5 Most Popular Posts: May 2019










  1. Y.S. Fing’s review of Blueprint: The Evolutionary Origins of a Good Society by Nicholas A. Christakis (Little, Brown Spark). “Unable to ignore the festering society he is surrounded by, Christakis acknowledges the challenges to our hopes, that it may very well be that our civilizations will collapse. Still, he sees further, to ‘the vindication of our confidence in the virtue of society despite its numerous failures…This is not just idle optimism. Rather it’s a recognition of the fundamental good that lies within us.’”

  2. “The Unlikable Novel,” a column by Alice Stephens. “Usually, it is painful for a writer to get negative feedback on her work. But when the criticism reflects more on the reader’s inability to interrogate her own narrow view than on my authorial talent, I hold out hope that my book may have introduced that first crack in the reader’s one-sided view of adoption through which, as Leonard Cohen said, ‘the light comes in.’”

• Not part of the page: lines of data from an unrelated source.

(** * Transport dashboard (app.py): normalisation, filters and aggregates

    A shallow embedding of the data pipeline of [app.py]: the column
    renaming, the date and cost coercions, the sidebar filters and the
    aggregates shown on the page.  Widgets and charts are not modelled;
    the values the two sidebar widgets return are inputs of the model
    (the minimum and maximum date of line 49 only set the default of the
    date widget).

    Modelling choices.
    - A pandas cell is a [cell]: a missing value (NaN, None, NaT), a
      number, a text or a timestamp.  float64 values are modelled by
      exact rationals ([Qc]); rounding and infinities are outside the
      model.  Timestamps are nanoseconds since the epoch ([Z]).
    - A DataFrame is its list of column labels together with its rows,
      each row a finite map from labels to cells.  [read_excel] yields
      pairwise different labels; an upload that holds a known header
      together with its canonical name gets two columns of one label
      at line 33, on which pandas hands out a DataFrame where the
      script expects a column.  The model reads the first such column,
      so every statement about an upload assumes [distinct_labels] of
      the renamed frame.
    - Sums are exact in the model.  A statement that compares sums
      taken in different orders assumes [exact_column]: whole numbers
      whose absolute values add up to at most 2^53, on which the int64
      and float64 sums of pandas are exact as well.
    - A Python exception is a [Raise] in the [result] monad. *)

From Stdlib Require Import QArith Qcanon.
From stdpp Require Import base numbers strings sorting gmap list.

Open Scope string_scope.

(** ** Python results *)

Inductive exn :=
  | KeyError (label : string)
  | AttributeError
  | TypeError
  | IndexError.

Inductive result (A : Type) :=
  | Ok (a : A)
  | Raise (e : exn).
Arguments Ok {A} a.
Arguments Raise {A} e.

#[global] Instance result_ret : MRet result := @Ok.
#[global] Instance result_bind : MBind result := λ A B f m,
  match m with Ok a => f a | Raise e => Raise e end.

Fixpoint result_map {A B} (f : A → result B) (l : list A) : result (list B) :=
  match l with
  | [] => Ok []
  | x :: l' => y ← f x; ys ← result_map f l'; Ok (y :: ys)
  end.

Definition succeeds {A} (m : result A) : Prop := ∃ a, m = Ok a.

(** ** Cells and Series *)

Inductive cell :=
  | NaN
  | Num (q : Qc)
  | Str (s : string)
  | Timestamp (t : Z).

#[global] Instance cell_eq_dec : EqDecision cell.
Proof. solve_decision. Defined.

Abbreviation Series := (list cell).

Definition isna (c : cell) : bool :=
  match c with NaN => true | _ => false end.

(** [Series.dropna()] *)
Definition dropna (s : Series) : Series := filter (λ c, c ≠ NaN) s.

(** [Series.nunique()]: the number of distinct values, missing ones left out. *)
Definition nunique (s : Series) : nat := length (remove_dups (dropna s)).

(** [Series.sum()], with [skipna=True].  A text or timestamp operand makes
    the reduction (or the numeric format applied to its result) fail. *)
Fixpoint series_sum (s : Series) : result Qc :=
  match s with
  | [] => Ok 0%Qc
  | NaN :: s' => series_sum s'
  | Num q :: s' => a ← series_sum s'; Ok (q + a)%Qc
  | _ :: _ => Raise TypeError
  end.

(** The number of values that are not missing, [Series.count()]. *)
Definition series_count (s : Series) : nat := length (dropna s).

Definition Qc_of_nat (n : nat) : Qc := Q2Qc (inject_Z (Z.of_nat n)).
(** * minuitwrp/truetype.c: cached TrueType text rendering

    A shallow embedding of [truetype.c] and the properties of its three
    caches (font registry, per-font glyph cache, per-font string cache) and
    of its text shaper.

    Conventions of the embedding.
    - C [int] and [long] values are integers of [Z]; signed overflow is
      undefined in C, so the model describes the overflow-free runs.
      [>>] on a signed value is the arithmetic shift ([Z.shiftr]) and [/]
      truncates towards zero ([Z.quot]).
    - A pointer is a [positive]; [NULL] is [None].  The [StringCacheEntry]
      objects of a font live in a store [string_entries] that belongs to the
      font: [malloc] picks an address that is not in use, [free] removes it.
    - A function whose C run would read or write outside an object (a
      dereference of [NULL] or of a freed entry, a read behind the end of
      the string, a [memcpy] outside the surface) returns [None].
    - The mutexes are left out: every function is modelled as one atomic
      step, which is what the locks give their callers.
    - FreeType is an oracle: a face is a record of the answers FreeType
      gives for it. *)

From stdpp Require Import gmap list fin_maps.

Local Open Scope Z_scope.

Abbreviation ptr := positive.
(** C6, as the code has it: a Service notification that reaches
    [handleObject] (an add, a delete, tombstones included, or an update with
    a new resourceVersion) is dropped, with nothing enqueued and nothing
    reported, when the object has no controlling owner reference, when that
    reference is not of kind Stream, or when the lister does not find the
    Stream; otherwise exactly one key is enqueued, the key of the owning
    Stream.  An update with the resourceVersion already seen enqueues
    nothing. *)
Theorem serviceEventHandler_routes c (n : Notification Service) object w :
  lastKnown (notified n) = Some object ->
  (is_resync n = true -> serviceEventHandler c n w = (tt, w))
  /\ (is_resync n = false ->
      (GetControllerOf object = None -> serviceEventHandler c n w = (tt, w))
      /\ (forall ref, GetControllerOf object = Some ref ->
            ref_Kind ref <> "Stream" -> serviceEventHandler c n w = (tt, w))
      /\ (forall ref e, GetControllerOf object = Some ref ->
            streamsLister c (Namespace object) (ref_Name ref) = Err e ->
            serviceEventHandler c n w = (tt, w))
      /\ (forall ref stream, GetControllerOf object = Some ref ->
            ref_Kind ref = "Stream" ->
            streamsLister c (Namespace object) (ref_Name ref) = Ok stream ->
            serviceEventHandler c n w
            = (tt, {| remote := remote w;
                      trace := trace w ++
                        [Queue (AddRateLimited
                           (ItemString (MetaNamespaceKey (stream_ObjectMeta stream))))] |}))).
Proof.
  intros Hobj. split; [apply serviceEventHandler_resync |].
  intros Hgate.
  rewrite (serviceEventHandler_handleObject c n w Hgate),
          (handleObject_decoded c (notified n) object w Hobj).
  repeat split.
  - intros Hnone. rewrite Hnone. reflexivity.
  - intros ref Href Hkind. rewrite Href.
    apply String.eqb_neq in Hkind. rewrite Hkind. reflexivity.
  - intros ref e Href Hget. rewrite Href, Hget.
    destruct (negb _); reflexivity.
  - intros ref stream Href Hkind Hget. rewrite Href, Hget, Hkind. reflexivity.
Qed.

Lemma runWorker_cons c got rest w :
  runWorker c (got :: rest) w
  = let (continue, w') := processNextWorkItem c got w in
    if continue then runWorker c rest w' else (rest, w').
Proof.
  simpl. unfold mbind, M_bind.
  destruct (processNextWorkItem c got w) as [[] w']; reflexivity.
Qed.

(** C1, as the code has it: when the sync of a dequeued key fails, the
    dispatch step calls Done on the item and nothing else on the work queue
    (no Forget, and no AddRateLimited either: the key is not put back),
    reports the error and returns true, so that the worker goes on to the
    next item. *)
Theorem processNextWorkItem_failure c key err w :
  (syncHandler c key w).1 = Some err ->
  let step := processNextWorkItem c (ItemString key, false) w in
  step.1 = true
  /\ queue_calls (trace step.2) = queue_calls (trace w) ++ [Done (ItemString key)]
  /\ trace step.2
     = trace (syncHandler c key w).2 ++
       [Queue (Done (ItemString key));
        HandleError (Errorf "error syncing '%s': %s" [key; Error err])]
  /\ (forall rest, runWorker c ((ItemString key, false) :: rest) w
                   = runWorker c rest step.2).
Proof.
  intros Hsync step.
  assert (Hstep : step
    = (true,
       {| remote := remote (syncHandler c key w).2;
          trace := trace (syncHandler c key w).2 ++
            [Queue (Done (ItemString key));
             HandleError (Errorf "error syncing '%s': %s" [key; Error err])] |})).
  { subst step. unfold processNextWorkItem, processItem. run.
    destruct (syncHandler c key w) as [res w']; simpl in *. subst res. simpl.
    rewrite <- app_assoc. reflexivity. }
  repeat split.
  - rewrite Hstep. reflexivity.
  - rewrite Hstep. simpl.
    rewrite queue_calls_app, syncHandler_queue_calls. reflexivity.
  - rewrite Hstep. reflexivity.
  - intros rest. rewrite runWorker_cons. fold step.
    rewrite Hstep. reflexivity.
Qed.

End Properties.

(** ** The sync of a Stream whose Service is in the cache and controlled *)

Section OwnedPair.
Context {K : StreamKind} {R : Type} `{!Clientset R}.
Implicit Types (c : Controller) (w : World R) (stream : Stream) (service : Service).

(** With the Stream and its controlled Service in the cache, the sync is
    the Update of the cached Stream, followed by the Synced event when the
    store accepts it. *)
Lemma syncHandler_owned_pair c key namespace name stream service w :
  SplitMetaNamespaceKey key = Ok (namespace, name) ->
  streamsLister c namespace name = Ok stream ->
  servicesLister c (Namespace (stream_ObjectMeta stream)) (StreamServiceName name)
    = Ok service ->
  IsControlledBy (svc_ObjectMeta service) (stream_ObjectMeta stream) = true ->
  let ns := Namespace (stream_ObjectMeta stream) in
  let updated := Streams_Update ns stream (remote w) in
  syncHandler c key w
  = match updated.1 with
    | Err e =>
        (Some e,
         {| remote := updated.2; trace := trace w ++ [StreamsUpdate ns stream] |})
    | Ok _ =>
        (None,
         {| remote := updated.2;
            trace := trace w ++
              [StreamsUpdate ns stream;
               RecorderEvent stream EventTypeNormal SuccessSynced
                             MessageResourceSynced] |})
    end.
Proof.
  intros Hkey Hstream Hsvc Hctl ns updated.
  unfold syncHandler. rewrite Hkey, Hstream, Hsvc.
  unfold mbind, M_bind, mret, M_ret. cbn [err_of IsNotFound]. rewrite Hctl.
  change (negb true) with false. cbv beta iota.
  rewrite updateStreamStatus_run. fold ns updated.
  destruct updated as [[s' | e'] r']; simpl; [| reflexivity].
  unfold emit. cbn [remote trace]. rewrite <- app_assoc. reflexivity.
Qed.

End OwnedPair.

(** ** The sync against the object tracker *)

Section TrackerProperties.
Context {K : StreamKind}.
Implicit Types (c : Controller) (t : Tracker) (stream : Stream) (service : Service).

Lemma withNamespace_same (m : ObjectMeta) : withNamespace (Namespace m) m = m.
Proof.
  unfold withNamespace. destruct (_ =? 0)%nat; [destruct m |]; reflexivity.
Qed.

(** An update sent under the Stream's own namespace. *)
Lemma tracker_update_stream_run stream t :
  let m := stream_ObjectMeta stream in
  tracker_update_stream (Namespace m) stream t
  = match tracked_streams t !! (Namespace m, Name m) with
    | None => (Err (StatusError StatusReasonNotFound (Name m)), t)
    | Some _ =>
        (Ok stream,
         {| tracked_services := tracked_services t;
            tracked_streams := <[(Namespace m, Name m) := stream]> (tracked_streams t) |})
    end.
Proof.
  destruct stream as [m spec status]. unfold tracker_update_stream. cbn.
  rewrite withNamespace_same, String.eqb_refl. reflexivity.
Qed.

(** A create sent under the Service's own namespace. *)
Lemma tracker_create_service_run service t :
  let m := svc_ObjectMeta service in
  tracker_create_service (Namespace m) service t
  = match tracked_services t !! (Namespace m, Name m) with
    | Some _ => (Err (StatusError StatusReasonAlreadyExists (Name m)), t)
    | None =>
        (Ok service,
         {| tracked_services := <[(Namespace m, Name m) := service]> (tracked_services t);
            tracked_streams := tracked_streams t |})
    end.
Proof.
  destruct service as [m spec]. unfold tracker_create_service. cbn.
  rewrite withNamespace_same, String.eqb_refl. reflexivity.
Qed.

(** With the Stream and its controlled Service in the cache, and a Stream
    of that name in the store, the sync is one whole-object Update followed
    by the Synced event. *)
Lemma syncHandler_converged c key namespace name stream service t tr :
  SplitMetaNamespaceKey key = Ok (namespace, name) ->
  streamsLister c namespace name = Ok stream ->
  servicesLister c (Namespace (stream_ObjectMeta stream)) (StreamServiceName name)
    = Ok service ->
  IsControlledBy (svc_ObjectMeta service) (stream_ObjectMeta stream) = true ->
  is_Some (tracked_streams t
             !! (Namespace (stream_ObjectMeta stream), Name (stream_ObjectMeta stream))) ->
  syncHandler c key {| remote := t; trace := tr |}
  = (None,
     {| remote :=
          {| tracked_services := tracked_services t;
             tracked_streams :=
               <[(Namespace (stream_ObjectMeta stream), Name (stream_ObjectMeta stream))
                 := stream]> (tracked_streams t) |};
        trace := tr ++
          [StreamsUpdate (Namespace (stream_ObjectMeta stream)) stream;
           RecorderEvent stream EventTypeNormal SuccessSynced MessageResourceSynced] |}).
Proof.
  intros Hkey Hstream Hsvc Hctl [old Hold].
  unfold syncHandler. rewrite Hkey, Hstream, Hsvc.
  unfold mbind, M_bind, mret, M_ret. cbn [err_of IsNotFound]. rewrite Hctl.
  change (negb true) with false. cbv beta iota.
  rewrite updateStreamStatus_run. cbn [remote trace].
  unfold Streams_Update, tracker_clientset.
  rewrite tracker_update_stream_run. cbv zeta. rewrite Hold. cbn [negb fst snd err_of].
  unfold emit. cbn [remote trace]. rewrite <- app_assoc. reflexivity.
Qed.
Definition set_animationFrames (v : list (nat * Task)) (w : World) : World :=
  {| __frameInterval := __frameInterval w; __frameTimestamp := __frameTimestamp w;
     animationFrames := v; nextHandle := nextHandle w;
     heap := heap w; clockReads := clockReads w; events := events w |}.

Definition set_nextHandle (v : nat) (w : World) : World :=
  {| __frameInterval := __frameInterval w; __frameTimestamp := __frameTimestamp w;
     animationFrames := animationFrames w; nextHandle := v;
     heap := heap w; clockReads := clockReads w; events := events w |}.

Definition set_heap (v : list Source) (w : World) : World :=
  {| __frameInterval := __frameInterval w; __frameTimestamp := __frameTimestamp w;
     animationFrames := animationFrames w; nextHandle := nextHandle w;
     heap := v; clockReads := clockReads w; events := events w |}.

Definition set_clockReads (v : nat) (w : World) : World :=
  {| __frameInterval := __frameInterval w; __frameTimestamp := __frameTimestamp w;
     animationFrames := animationFrames w; nextHandle := nextHandle w;
     heap := heap w; clockReads := v; events := events w |}.

Definition set_events (v : list Event) (w : World) : World :=
  {| __frameInterval := __frameInterval w; __frameTimestamp := __frameTimestamp w;
     animationFrames := animationFrames w; nextHandle := nextHandle w;
     heap := heap w; clockReads := clockReads w; events := v |}.

(** A crawler that has just been constructed, in a window with no frame
    requested.  Request ids start at 1. *)
Definition fresh : World :=
  {| __frameInterval := None; __frameTimestamp := None;
     animationFrames := []; nextHandle := 1;
     heap := []; clockReads := 0; events := [] |}.

(** Calls read and mutate the world.  The world after a throw keeps every
    mutation made before it. *)
Definition M (A : Type) : Type := World -> Completion A * World.

Definition ret {A} (a : A) : M A := fun w => (Returned a, w).
Definition throw {A} (e : string) : M A := fun w => (Thrown e, w).
Definition bind {A B} (m : M A) (k : A -> M B) : M B :=
  fun w => match m w with
           | (Returned a, w') => k a w'
           | (Thrown e, w') => (Thrown e, w')
           end.
Definition lift {A} (c : Completion A) : M A := fun w => (c, w).
Definition modify (f : World -> World) : M unit := fun w => (Returned tt, f w).
Definition gets {A} (f : World -> A) : M A := fun w => (Returned (f w), w).

(** window.requestAnimationFrame(callback) *)
Definition requestAnimationFrame (callback : Task) : M nat :=
  fun w =>
    let handle := nextHandle w in
    (Returned handle,
     set_nextHandle (S handle)
       (set_animationFrames (animationFrames w ++ [(handle, callback)]) w)).

(** window.cancelAnimationFrame(requestID) *)
Definition cancelAnimationFrame (requestID : nat) : M unit :=
  modify (fun w =>
    set_animationFrames
      (filter (fun p => fst p ≠ requestID) (animationFrames w)) w).

(** A new empty object; the result is its reference. *)
Definition newObject : M nat :=
  fun w => (Returned (length (heap w)), set_heap (heap w ++ [∅]) w).

(** A method that mutates the object [source] refers to and may throw: the
    object is left as it was when it throws.  (A reference always refers to
    an object of the heap.) *)
Definition updateObject (method : Source -> Completion Source) (source : nat) : M unit :=
  fun w =>
    match heap w !! source with
    | Some object =>
        match method object with
        | Returned object' => (Returned tt, set_heap (<[source := object']> (heap w)) w)
        | Thrown e => (Thrown e, w)
        end
    | None => (Returned tt, w)
    end.

(** callback.call(this, source) for a user callback *)
Definition invoke (callback : nat) (source : nat) : M unit :=
  modify (fun w => set_events (events w ++ [Invoked callback source]) w).

(** Run the oldest requested animation frame callback.  An exception that
    escapes it is reported and the window carries on. *)
Definition runAnimationFrame (run : Task -> M unit) (w : World) : World :=
  match animationFrames w with
  | [] => w
  | (_, task) :: rest =>
      match run task (set_animationFrames rest w) with
      | (Returned _, w') => w'
      | (Thrown e, w') => set_events (events w' ++ [Uncaught e]) w'
      end
  end.

Fixpoint runAnimationFrames (run : Task -> M unit) (n : nat) (w : World) : World :=
  match n with
  | O => w
  | S n' => runAnimationFrames run n' (runAnimationFrame run w)
  end.

End Window.

Arguments World : clear implicits.
Arguments M : clear implicits.

Declare Scope js_scope.
Delimit Scope js_scope with js.
Notation "'let*' x ':=' m 'in' k" := (bind m (fun x => k))
  (at level 10, x pattern, m at level 100, k at level 200) : js_scope.
Notation "m ';;' k" := (bind m (fun _ => k))
  (at level 100, k at level 200, right associativity) : js_scope.

(** ** src/font-crawler.js *)

Module FontCrawler.

(** What usePseudoElement, or the function it holds, may yield. *)
Inductive PseudoNames : Type :=
| NamesString (s : string)
| NamesArray (names : list string)
| NamesOther.                      (* neither a string nor an array *)

(** The usePseudoElement option: {String|Array|Function|Null}. *)
Inductive PseudoOption (Element : Type) : Type :=
| PseudoNull
| PseudoString (s : string)
| PseudoArray (names : list string)
| PseudoFunction (f : Element -> option string -> PseudoNames).
Arguments PseudoNull {Element}.
Arguments PseudoString {Element}.
Arguments PseudoArray {Element}.
Arguments PseudoFunction {Element}.

Record Options (Element : Type) : Type := {
  querySelector : string;
  includeTarget : bool;
  includeElements : option string;
  excludeElements : option string;
  usePseudoElement : PseudoOption Element;
  filter : option (Element -> option string -> bool);
  excludeFontFamilies : option (list string);
  asyncIntervalDuration : Js.number
}.
Arguments querySelector {Element}.
Arguments includeTarget {Element}.
Arguments includeElements {Element}.
Arguments excludeElements {Element}.
Arguments usePseudoElement {Element}.
Arguments filter {Element}.
Arguments excludeFontFamilies {Element}.
Arguments asyncIntervalDuration {Element}.

(** _defaults *)
Definition _defaults {Element : Type} : Options Element := {|
  querySelector := "*";
  includeTarget := true;
  includeElements :=
    Some ("input:not([type=" +:+ Js.quoted "checkbox" +:+ "]):not([type=" +:+ Js.quoted "hidden"
          +:+ "]):not([type=" +:+ Js.quoted "radio" +:+ "]):not([type=" +:+ Js.quoted "range"
          +:+ "]),textarea");
  excludeElements := Some "base,head,link,meta,script,style,title";
  usePseudoElement := PseudoNull;
  filter := None;
  excludeFontFamilies := None;
  asyncIntervalDuration := Js.Num 16
|}.

(** Object.assign({}, options, { asyncIntervalDuration: d }) *)
Definition with_asyncIntervalDuration {Element : Type} (d : Js.number)
    (o : Options Element) : Options Element := {|
  querySelector := querySelector o;
  includeTarget := includeTarget o;
  includeElements := includeElements o;
  excludeElements := excludeElements o;
  usePseudoElement := usePseudoElement o;
  filter := filter o;
  excludeFontFamilies := excludeFontFamilies o;
  asyncIntervalDuration := d
|}.

(** The functions handed to requestAnimationFrame.  [callback] is the
    argument of crawlAsync: [Some c] a function, [None] anything else. *)
Inductive Task (Element : Type) : Type :=
| Delayed_querySelectorElements (callback : option nat)
| Delayed_filterElements (elements : list Element) (callback : option nat)
| Delayed_usePseudoElementEntries (entries : list (Element * option string)) (callback : option nat)
| Delayed_filterEntries (entries : list (Element * option string)) (callback : option nat)
| Bound_crawlAsyncCallback (entries : list (Element * option string)) (source : nat) (callback : option nat)
| Bound_callback (callback : nat) (source : nat).
Arguments Delayed_querySelectorElements {Element}.
Arguments Delayed_filterElements {Element}.
Arguments Delayed_usePseudoElementEntries {Element}.
Arguments Delayed_filterEntries {Element}.
Arguments Bound_crawlAsyncCallback {Element}.
Arguments Bound_callback {Element}.

Section Crawler.
Context {Element : Type}.
Variable host : Host Element.
Variable _target : Element.
Variable _options : Options Element.

Local Open Scope js_scope.

Abbreviation Entry := (Element * option string)%type.
Abbreviation W := (World (Task Element)).
Abbreviation Run := (M (Task Element)).

(** get isPending: !!this.__frameInterval *)
Definition isPending (w : W) : bool :=
  match __frameInterval w with
  | Some (S _) => true
  | Some O | None => false
  end.

(** The selector options are used when truthy. *)
Definition matches_option (selector : option string) (element : Element) : bool :=
  match selector with
  | Some s => Js.truthy s && matches host element s
  | None => false
  end.

Definition _querySelectorElements : list Element :=
  let nodeList := querySelectorAll host _target (querySelector _options) in
  if includeTarget _options then _target :: nodeList else nodeList.

Fixpoint hasTextNodeChild_from (children : list ChildNode) : bool :=
  match children with
  | [] => false
  | child :: rest =>
      if negb (nodeType child =? TEXT_NODE)%Z then hasTextNodeChild_from rest
      else if Js.truthy (Js.trim (textContent child)) then true
      else if Js.truthy (Js.trim (parentNode_textContent child)) then true
      else hasTextNodeChild_from rest
  end.

Definition _hasTextNodeChild (element : Element) : bool :=
  hasTextNodeChild_from (childNodes host element).

Definition _filterElements (elements : list Element) : list Element :=
  List.filter (fun element =>
    if matches_option (includeElements _options) element then true
    else if matches_option (excludeElements _options) element then false
    else _hasTextNodeChild element) elements.

Definition _mapElementsAsEntries (elements : list Element) : list Entry :=
  map (fun element => (element, None)) elements.

(** [ entry[0], "::" + pseudo.replace(/^:+/, "") ] *)
Definition pseudoEntry (entry : Entry) (pseudo : string) : Entry :=
  (fst entry, Some ("::" +:+ Js.strip_leading_colons pseudo)).

(** result.push(entry); names.forEach(push the pseudo entry) *)
Definition pushWithPseudos (names : list string) (result : list Entry) (entry : Entry)
  : list Entry :=
  fold_left (fun result pseudo => result ++ [pseudoEntry entry pseudo])
            names (result ++ [entry]).

Definition _usePseudoElementEntries (entries : list Entry) : list Entry :=
  match usePseudoElement _options with
  | PseudoNull => entries
  | PseudoString s =>
      if Js.truthy s
      then fold_left (pushWithPseudos (Js.split_comma s)) entries []
      else entries
  | PseudoArray names => fold_left (pushWithPseudos names) entries []
  | PseudoFunction f =>
      fold_left (fun result entry =>
        match f (fst entry) (snd entry) with
        | NamesString s => pushWithPseudos (Js.split_comma s) result entry
        | NamesArray names => pushWithPseudos names result entry
        | NamesOther => result ++ [entry]
        end) entries []
  end.

Definition _filterEntries (entries : list Entry) : list Entry :=
  match filter _options with
  | Some f => List.filter (fun entry => f (fst entry) (snd entry)) entries
  | None => entries
  end.

Definition _getEntries : list Entry :=
  let elements := _querySelectorElements in
  let elements := _filterElements elements in
  let entries := _mapElementsAsEntries elements in
  let entries := _usePseudoElementEntries entries in
  let entries := _filterEntries entries in
  entries.

(** this._isArray(exclude) && exclude.indexOf(css.fontFamily) !== -1 *)
Definition isExcluded (css : Css) : bool :=
  match excludeFontFamilies _options with
  | Some exclude => negb (Js.indexOf exclude (fontFamily css) =? -1)%Z
  | None => false
  end.

(** [css.fontFamily in source] also finds the members the object inherits;
    for such a family no array is created, source[css.fontFamily] is the
    inherited member and calling its indexOf throws. *)
Definition _handleSource (element : Element) (pseudo : option string)
    (css : Css) (source : Source) : Completion Source :=
  if isExcluded css then Returned source else
  let map := fontWeight css +:+ (if String.eqb (fontStyle css) "normal" then "" else "i") in
  let source :=
    if hasProperty source (fontFamily css) then source
    else <[fontFamily css := []]> source in
  match source !! fontFamily css with
  | Some tokens =>
      if (Js.indexOf tokens map =? -1)%Z
      then Returned (<[fontFamily css := Js.sort (tokens ++ [map])]> source)
      else Returned source
  | None => Thrown Js.TypeError
  end.

Definition _handleElement (element : Element) (pseudo : option string)
    (source : Source) : Completion Source :=
  let style := getComputedStyle host element pseudo in
  let css := {| fontFamily := style "font-family";
                fontWeight := style "font-weight";
                fontStyle := style "font-style" |} in
  _handleSource element pseudo css source.

Definition _handleEntry (entry : Entry) (source : Source) : Completion Source :=
  let element := fst entry in
  let pseudo := snd entry in
  _handleElement element pseudo source.

Definition _checkBusy : Run unit :=
  fun w => if isPending w then (Thrown "FontCrawler: FontCrawler is busy.", w)
           else (Returned tt, w).

Definition crawl : Run Source :=
  _checkBusy ;;
  lift (reduce (fun carry entry => _handleEntry entry carry) _getEntries ∅).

  3. Bob Duffy’s review of The Current: A Novel by Tim Johnston (Algonquin Books). “The Current is not your conventional, frenetically paced page-turner, although it smolders with a brooding, slow-burn tension that nudges the reader forward, catching you up in the lives of the troubled solitaries at the book’s core. Beneath its mystery-novel trappings — wielded with consummate mastery by the author — The Current is also a novel about the haunting persistence of memory.”

  4. Drew Gallagher’s review of Miracle Creek: A Novel by Angie Kim (Sarah Crichton Books). “In the end, Miracle Creek proves to be not so much a whodunit as an existential reflection on the choices people make — or don’t make — and the ripples those choices send through others’ lives to miraculous, often devastating effect.”

  5. Tyler Cymet’s interview with Patrick J. Crocker, author of Letters from the Pit: Stories of a Physician's Odyssey in Emergency Medicine. “We have a frontal lobe for a reason, to override that fast-reacting amygdala that can lead us into so many errors and more fully consider the situation. We all need to learn to exercise that control as a clinical skill. Metacognition, or ‘thinking about our thinking,’ could help prevent many of the recognized cognitive-error traps we can fall into during our care for patients.”